The United Kingdom’s new Investigatory Powers Bill has now been formally introduced to the UK Parliament by Home Secretary Theresa May. This introduction comes less than three weeks after a major parliamentary committee tasked with scrutinizing the Bill issued a highly critical report calling for significant changes. Perhaps not surprisingly, the newly published text appears to make few concessions to the serious human rights concerns that Members of Parliament and others have raised.

“It is deeply disappointing that the Home Secretary has chosen to introduce this incredibly important piece of legislation, affecting not only everyone in the UK, but potentially all Internet users worldwide, on such a rushed timeline. While necessary in some cases, secret surveillance strikes at the bedrock of democracy, and the procedures by which this bill is considered should reflect that,” said Sarah St.Vincent, Human Rights and Surveillance Legal Fellow at the Center for Democracy & Technology (CDT). “Although there appear to be a few improvements to the Judicial Commissioner system, an initial reading suggests that the government has disregarded nearly all other human rights concerns.”

“We urge the UK Parliament to review this bill closely and greatly enhance the crucial human rights safeguards that are clearly lacking,” said Matthew Shears, Director of Global Internet Policy at CDT.

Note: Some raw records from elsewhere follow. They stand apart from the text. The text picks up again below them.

(* ===== verification/CalcRefine.v ===== *)
(** The table driven parser of CalcParser implements the operator precedence
    machine of CalcAbstract: from related states, one step of the machine is a
    path through the labels of [yyparse] to a related state. No table or stack
    access is undefined on the way. *)

From S2P Require Import Prelude CalcTables CalcSyntax CalcParser CalcAbstract.
From stdpp Require Import strings.
#[local] Open Scope Z_scope.

Section Refine.
Context {V L : Type} `{!Arith V} `{!Lexer V L}.
Variable stack_alloc : Z -> bool.
Variable junk : V.
(** [malloc] does not fail for a stack of at most [YYMAXDEPTH] elements. *)
Hypothesis alloc_ok : forall n, n <= YYMAXDEPTH -> stack_alloc n = true.

Abbreviation pstate := (pstate V L).
Abbreviation run := (yyrun stack_alloc junk).

(** ** The tokens a scanner state produces *)

(** [yylex] returned the code [c] with [yylval] at [v] for the token [t]. *)
Definition tok_is (t : tok V) (c : Z) (v : V) : Prop :=
  match t with
  | TNum x => c = NUM /\ v = x
  | TCh d => c = d /\ 0 < d < 2 ^ 31 /\ d <> NUM
  end.

Inductive produces : L -> V -> list (tok V) -> Prop :=
| produces_end l v c v' l' :
    yylex l v = (c, v', l') -> c <= YYEOF -> produces l v []
| produces_tok l v c v' l' t ts :
    yylex l v = (c, v', l') -> tok_is t c v' -> produces l' v' ts -> produces l v (t :: ts).

(** The tokens that are not shifted yet: the lookahead, if it was read, and
    what the scanner still produces. *)
Definition la_read (st : pstate) (rest : list (tok V)) : Prop :=
  match rest with
  | [] => yychar st = YYEOF
  | t :: r => tok_is t (yychar st) (yylval st) /\ produces (lexst st) (yylval st) r
  end.

Definition la_ok (st : pstate) (rest : list (tok V)) : Prop :=
  (yychar st = YYEMPTY /\ produces (lexst st) (yylval st) rest) \/ la_read st rest.

(** ** Paths of the parser *)

Abbreviation run_from := (fun fuel (c : label * pstate) => run fuel c.1 c.2).

Definition reaches (l : label) (st : pstate) (l' : label) (st' : pstate) : Prop :=
  leads_to run_from (l, st) (l', st').

Definition returns (l : label) (st : pstate) (r : Z) (evs : list (event V)) : Prop :=
  exists n st', (forall fuel, run (n + fuel)%nat l st = PDone r st') /\ out st' = evs.

Lemma reaches_refl l st : reaches l st l st.
Proof. apply leads_to_refl. Qed.

Lemma reaches_step l st l1 st1 l' st' :
  yystep stack_alloc junk l st = Some (Goto l1 st1) ->
  reaches l1 st1 l' st' -> reaches l st l' st'.
Proof. intros H. apply leads_to_step. intros fuel. simpl. by rewrite H. Qed.

Lemma reaches_one l st l' st' :
  yystep stack_alloc junk l st = Some (Goto l' st') -> reaches l st l' st'.
Proof. intros. eapply reaches_step; [done|apply reaches_refl]. Qed.

Lemma reaches_trans l st l1 st1 l' st' :
  reaches l st l1 st1 -> reaches l1 st1 l' st' -> reaches l st l' st'.
Proof. apply leads_to_trans. Qed.

Lemma returns_one l st r st' :
  yystep stack_alloc junk l st = Some (Return r st') -> returns l st r (out st').
Proof. intros H. exists 1%nat, st'. split; [|done]. intros fuel. simpl. by rewrite H. Qed.

Lemma returns_path l st l1 st1 r evs :
  reaches l st l1 st1 -> returns l1 st1 r evs -> returns l st r evs.
Proof.
  intros [n Hn] (m & st' & Hm & Ho). exists (n + m)%nat, st'. split; [|done].
  intros fuel. by rewrite <- Nat.add_assoc, Hn, Hm.
Qed.

(** ** The stacks of a configuration *)

(** The state after shifting an operator, and after an expression. *)
Definition op_state (o : binop) : Z :=
  match o with OpSub => 11 | OpAdd => 12 | OpMul => 13 | OpDiv => 14 | OpPow => 15 end.

Definition ctx_state (k : list (frame V)) : Z :=
  match k with [] => 1 | FNeg :: _ => 4 | FParen :: _ => 6 | FBin _ o :: _ => op_state o end.

Definition exp_state (k : list (frame V)) : Z :=
  match k with
  | [] => 8
  | FNeg :: _ => 9
  | FParen :: _ => 10
  | FBin _ o :: _ => 7 + op_state o
  end.

(** The rule that completes the pending production. *)
Definition op_rule (o : binop) : Z :=
  match o with OpSub => 8 | OpAdd => 7 | OpMul => 9 | OpDiv => 10 | OpPow => 11 end.

Fixpoint ctx_below (k : list (frame V)) : list Z :=
  match k with
  | [] => [0]
  | FBin _ _ :: k' => exp_state k' :: ctx_state k' :: ctx_below k'
  | _ :: k' => ctx_state k' :: ctx_below k'
  end.

Definition cfg_top (c : config V) : Z :=
  match c with
  | CInit => 0
  | COperand k => ctx_state k
  | CNum _ _ => 3
  | CExp k _ => exp_state k
  | CClose _ _ => 17
  | CNl => 5
  | CExpNl _ => 16
  | CLine => 7
  end.

Definition cfg_below (c : config V) : list Z :=
  match c with
  | CInit => []
  | COperand k => ctx_below k
  | CNum k _ | CExp k _ => ctx_state k :: ctx_below k
  | CClose k _ => 10 :: 6 :: ctx_state k :: ctx_below k
  | CNl | CLine => [1; 0]
  | CExpNl _ => [8; 1; 0]
  end.

(** The values of the stack that later actions use. *)
Fixpoint ctx_vals (k : list (frame V)) : list (option V) :=
  match k with
  | [] => [None; None]
  | FBin e _ :: k' => None :: Some (eval e) :: ctx_vals k'
  | _ :: k' => None :: ctx_vals k'
  end.

Definition cfg_vals (c : config V) : list (option V) :=
  match c with
  | CInit => [None]
  | COperand k => ctx_vals k
  | CNum k v => Some v :: ctx_vals k
  | CExp k e => Some (eval e) :: ctx_vals k
  | CClose k e => None :: Some (eval e) :: None :: ctx_vals k
  | CNl | CLine => None :: ctx_vals []
  | CExpNl e => None :: Some (eval e) :: ctx_vals []
  end.

Definition val_ok (o : option V) (v : V) : Prop := from_option (fun x => v = x) True o.

Definition out_of (ls : list (line V)) : list (event V) := map Value (lines_values ls).

(** [st] with the state stack [ss] represents the configuration. *)
Record R (c : config V) (ls : list (line V)) (rest : list (tok V)) (ss : list Z) (st : pstate) : Prop := {
  R_state : yystate st = cfg_top c;
  R_stack : ss = cfg_top c :: cfg_below c;
  R_vals : Forall2 val_ok (cfg_vals c) (yyvs st);
  R_out : out st = out_of ls;
  R_err : yyerrstatus st = 0;
  R_size : YYINITDEPTH <= yystacksize st <= YYMAXDEPTH;
  R_la : la_ok st rest
}.

Lemma ctx_below_depth k : Z.of_nat (length (ctx_state k :: ctx_below k)) = ctx_depth k.
Proof. induction k as [|[| |e o] k IH]; cbn [ctx_below ctx_depth length] in *; lia. Qed.

Lemma ctx_vals_depth k : Z.of_nat (length (ctx_vals k)) = ctx_depth k.
Proof. induction k as [|[| |e o] k IH]; cbn [ctx_vals ctx_depth length] in *; lia. Qed.

(** The stacks have the same depth. *)
Lemma vals_depth c ls rest ss st : R c ls rest ss st -> length (yyvs st) = length ss.
Proof.
  intros [_ -> Hv _ _ _ _]. apply Forall2_length in Hv. rewrite <- Hv. apply Nat2Z.inj.
  destruct c as [|k|k v|k e|k e| |e|]; cbn [cfg_below cfg_top cfg_vals length]; try done;
    pose proof (ctx_below_depth k); pose proof (ctx_vals_depth k); cbn [length] in *; lia.
Qed.

Lemma stack_push_ok {A} (st : pstate) (x : A) l : Z.of_nat (length l) < yystacksize st -> push st x l = Some (x :: l).
Proof. intros Hl. unfold push. by rewrite (proj2 (Z.ltb_lt _ _)). Qed.

Lemma cfg_depth c : Z.of_nat (length (cfg_top c :: cfg_below c)) = depth c.
Proof.
  destruct c as [|k|k v|k e|k e| |e|]; cbn [cfg_below depth length]; try lia;
    pose proof (ctx_below_depth k); cbn [length] in *; lia.
Qed.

The UK government drafted the Investigatory Powers Bill in an effort to consolidate and clarify the surveillance powers enjoyed by the country’s intelligence and law enforcement authorities, and to update existing surveillance laws adopted in 2000. The rarity of new comprehensive surveillance legislation in the UK, as well as the country’s influence on other nations that conduct secret surveillance, make the Bill one of the most important pieces of surveillance law to be considered globally.

The Bill has very serious shortcomings, including provisions for equipment interference (also known as hacking) on a potentially vast scale, the collection of individuals’ web browsing histories, and bulk or otherwise potentially large-scale interception of the content of private conversations. Moreover, while the Bill makes some minor improvements to the system for authorizing surveillance, which would rely upon a new body of “Judicial Commissioners,” the structure of the body continues to raise a serious risk that it will not be sufficiently independent and that its decision-making will be inherently slanted in favor of the government.

“The numerous provisions of the Bill, permitting the UK surveillance authorities to conduct secret monitoring extraterritorially, should raise serious concerns for Internet users worldwide,” Shears concluded.

The Bill will now be scrutinized by the House of Commons before being transmitted to the House of Lords later in the year.